Browsers!

Alexey Migutsky

Published in

Full Stack Engineering

4 min readDec 19, 2014

You are caching it wrong!

I’ve developed the chrome extension to enhance the caching and put the described idea into life.

The code of the extension is available on the github.

I believe this simple thing can be a game changer if it is implemented on browser level.

I would pay money for the mobile browser, which incorporates this idea, because it will load pages perceivably faster and it will cut down on energy bills for companies hosting those pages!

But let put everything in the order…

What’s wrong with caching?

Do you know, how browser cache is working?

I mean, do you really know, how it is working and how to control the behaviour?

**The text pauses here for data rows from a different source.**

(* ===== verification/Guards.v ===== *)
(** * Privileged-operation guards

    [ptrace_access_check], [kernel_module_request] and [bpf] of
    bpfjailer-bpf/src/main.bpf.c: each tests one bit of the role's flags and
    denies with -EPERM. *)

From S2P Require Import Prelude CLayout BpfMap Kernel KernelTypes Types Machine Scenario Enrollment Hooks.

(** The guarded task is the traced one, not the tracer. *)
Definition ptrace_access_check (e : hook_env) (child : Z) : prog Z :=
  child_info <-- task_storage_get child ;;
  match child_info with
  | None => ret 0
  | Some info =>
      if pi_pod_id info =? 0 then ret 0
      else
        s <-- get ;;
        match map_lookup role_flags (m_role_flags s) (pi_role_id info) with
        | None => ret (- EPERM)
        | Some flags =>
            if Z.land flags 0x20 =? 0
            then audit_deny_with EPERM e info AUDIT_HOOK_BPRM_CHECK 0
            else ret 0
        end
  end.

(** The two guards on the current task have one shape. *)
Definition guard_current (e : hook_env) (bit : Z) : prog Z :=
  info <-- task_storage_get (e_current_task e) ;;
  match info with
  | None => ret 0
  | Some info =>
      if pi_pod_id info =? 0 then ret 0
      else
        s <-- get ;;
        match map_lookup role_flags (m_role_flags s) (pi_role_id info) with
        | None => audit_deny_with EPERM e info AUDIT_HOOK_BPRM_CHECK 0
        | Some flags =>
            if Z.land flags bit =? 0
            then audit_deny_with EPERM e info AUDIT_HOOK_BPRM_CHECK 0
            else ret 0
        end
  end.

Definition kernel_module_request (e : hook_env) (kmod_name : Z) : prog Z := guard_current e 0x40.

Definition bpf (e : hook_env) (cmd attr size : Z) : prog Z := guard_current e 0x80.

(** ** What they decide *)

(** A guard lets an enrolled task through exactly when its role has flags and
    the bit is set among them. *)
Definition role_grants (s : bpf_state) (info : process_info) (bit : Z) : Prop :=
  exists flags, map_lookup role_flags (m_role_flags s) (pi_role_id info) = Some flags
    /\ Z.land flags bit <> 0.

Lemma guard_current_allows e bit s info :
  m_task_storage s !! e_current_task e = Some info -> pi_pod_id info <> 0 ->
  (guard_current e bit s).1 = 0 <-> role_grants s info bit.
Proof.
  intros Ht Hp. unfold guard_current, role_grants, task_storage_get. unfold_prog.
  rewrite Ht. apply Z.eqb_neq in Hp. cbv beta iota. rewrite Hp.
  destruct (map_lookup _ _ _) as [flags|].
  - destruct (Z.eqb_spec (Z.land flags bit) 0); simpl; naive_solver lia.
  - simpl. naive_solver lia.
Qed.

Lemma ptrace_allows e child s info :
  m_task_storage s !! child = Some info -> pi_pod_id info <> 0 ->
  (ptrace_access_check e child s).1 = 0 <-> role_grants s info 0x20.
Proof.
  intros Ht Hp. unfold ptrace_access_check, role_grants, task_storage_get. unfold_prog.
  rewrite Ht. apply Z.eqb_neq in Hp. cbv beta iota. rewrite Hp.
  destruct (map_lookup _ _ _) as [flags|].
  - destruct (Z.eqb_spec (Z.land flags 0x20) 0); simpl; naive_solver lia.
  - simpl. naive_solver lia.
Qed.

Lemma guard_current_audited e bit s :
  audited_verdict e EPERM AUDIT_HOOK_BPRM_CHECK s (guard_current e bit s).
Proof.
  unfold guard_current, task_storage_get. unfold_prog.
  repeat (case_match; simplify_eq; auto with jailer).
Qed.

(** Guards change nothing but the audit log. *)
Lemma guard_current_frame e bit s :
  (guard_current e bit s).2 = s
  \/ exists ev, (guard_current e bit s).2 = set_audit_events (cons ev) s.
Proof.
  unfold guard_current, task_storage_get, audit_deny_with, emit_audit_event. unfold_prog.
  repeat (case_match; simplify_eq; simpl); eauto.
Qed.

Lemma ptrace_frame e child s :
  (ptrace_access_check e child s).2 = s
  \/ exists ev, (ptrace_access_check e child s).2 = set_audit_events (cons ev) s.
Proof.
  unfold ptrace_access_check, task_storage_get, audit_deny_with, emit_audit_event. unfold_prog.
  repeat (case_match; simplify_eq; simpl); eauto.
Qed.

(** ** Properties *)

(** A jailed task may request a kernel module, use the bpf syscall, or be
    traced exactly when its role has flags and they contain the bit for that
    operation; it is the traced task's role that counts, not the tracer's. *)
Theorem guards_decide (e : hook_env) (t arg1 arg2 arg3 : Z) (s : bpf_state) (info : process_info) :
  m_task_storage s !! t = Some info -> pi_pod_id info <> 0 ->
  ((ptrace_access_check e t s).1 = 0 <-> role_grants s info 0x20)
  /\ (e_current_task e = t ->
      ((kernel_module_request e arg1 s).1 = 0 <-> role_grants s info 0x40)
      /\ ((bpf e arg1 arg2 arg3 s).1 = 0 <-> role_grants s info 0x80)).
Proof.
  intros Ht Hp. split; [by apply ptrace_allows|]. intros <-.
  split; by apply guard_current_allows.
Qed.

Lemma guards_decide_witness :
  role_grants (jailed_state 0xA0 []) jailed_info 0x20
  /\ ~ role_grants (jailed_state 0xA0 []) jailed_info 0x40
  /\ role_grants (jailed_state 0xA0 []) jailed_info 0x80.
Proof.
  destruct (guards_decide (env_with mem_etc) TASK 0 0 0 (jailed_state 0xA0 []) jailed_info)
    as [H1 H2]; [reflexivity|vm_compute; congruence|].
  destruct (H2 eq_refl) as [H3 H4]. split_and!.
  - apply H1. reflexivity.
  - intros H%H3. revert H. vm_compute. congruence.
  - apply H4. reflexivity.
Defined.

To be honest, I doubt your answer will be “Yes! It’s pretty simple”.

I’ll give you a couple of points to wonder, but will not dive into details:

What are the rules for browser to send the cache-checking requests?
Do you know that each time a user refreshes the page those nasty browsers send a blocking request to check the validity of the resource? (check the link above)
Do you know how to implement effective caching for your app?
Are you sure that CDNs are doing it right?

What’s wrong with CDNs?

CDNs are great!

The idea of having a single resource cached forever is brilliant.

But it is spoiled by the browsers being sending those “lets check it just in case” requests.

Each “304 request” can add hundreds of milliseconds for page loading time! (Yes, enterprise apps, I am looking at you!)

And users are pretty damn good to fix their problems by “simply refreshing the page” or “just deleting the cache”.

Why do you hate those requests?

The idea of checking the resources on refresh is not insane. It has it’s purpose.

But I believe that resources should be treated differently by the browser.

Why do you need to check the jquery library script bundle, coming from the CDN, on each refresh? (Yes, this is the clue)

The main problem I see is the scale.

Each request hitting a server costs real money and pollutes the atmosphere, because energy is spent on delivering the data and computing the response.

And energy is still mostly produced by burning things.

You may wonder: “Who cares? It is like a sand grain! The cost is negligible”

But can you imagine million send grains?

And there is definitely a million of users refreshing their browsers each second!

That’s how we are losing money and burn things in global scale!

Can we really do something with it?

Yes, we can cut down the number of the requests!

The answer is “artifacts”.

And by artifacts I mean those building blocks we are using to create websites: css libraries, javascript libraries, web fonts.

This is the same idea as CDNs, but put on steroids.

Why do we need to host those artifacts on servers and still compute the responses for “304 requests” if we can store those artifacts in browsers?

Won’t this idea break things?

Well, there is a definite chance, but it is pretty low.

To be considered an artifact, the resource should have these properties:

It should be identifiable.
It should be immutable.

Let’s see an example.

Here is a list of jQuery artifacts: http://code.jquery.com/jquery/

Each artifact is identified by it’s name and version, like jquery-2.1.3.min.js

Each artifact is immutable in the sense that it will never be changed after being released and tagged by the name+version pair.

And what does it give us?

I would say we have an invariant:

If the script called “jquery-2.1.3.min.js” is required for the web page, we can definitely say, that this is the same script as “jquery-2.1.3.min.js” from the artifact storage.

The same holds true for the css libraries and webfonts files.

If we will use that invariant in the cache, we can skip checking and downloading the artifact from the server, because the local artifact is guaranteed to be the same!

Hey, but someone can modify the script!

Well, technically, yes.

But there are some known conventions and rules which give us the ability to specify 3 levels of safety (trading off efficiency):

Safest level. We can use URLs to identify artifacts and rely on CDNs as a guaranteed source.
In this case the artifact is called “http://code.jquery.com/jquery-2.1.3.min.js”
Note: only the pages, where common CDN artifacts are used, will be enhanced.
Safe level. We can use name + version + min.js-suffix to identify the artifact.
In this case the artifact is called jquery-2.1.3.min.js
Note: only the pages, which follow best practices, will be enhanced.
Not-so-safe level. We can use name + version to identify the artifact.
In this case the artifact is called jquery-2.1.3
Note: this case covers most pages, but it is the most risky one.

Ok, but there are million of artifacts! What shall we use?

To get the answer we need to analyse the artifacts usage.

I have made a research, and the info from libscore can be very useful.

It turns out, that there are plenty of popular libraries in the wild, with jQuery being the most used.

I would say we shall use all the artifacts one can find in popular CDNs and some most used jquery plugins.

Sounds good. How can I use that?

If you are a browser developer I would suggest you to consider implementing this idea natively in the browser.

If you are a chrome user, I would suggest you to join 1500+ people using the extension and feel the speed gain yourself.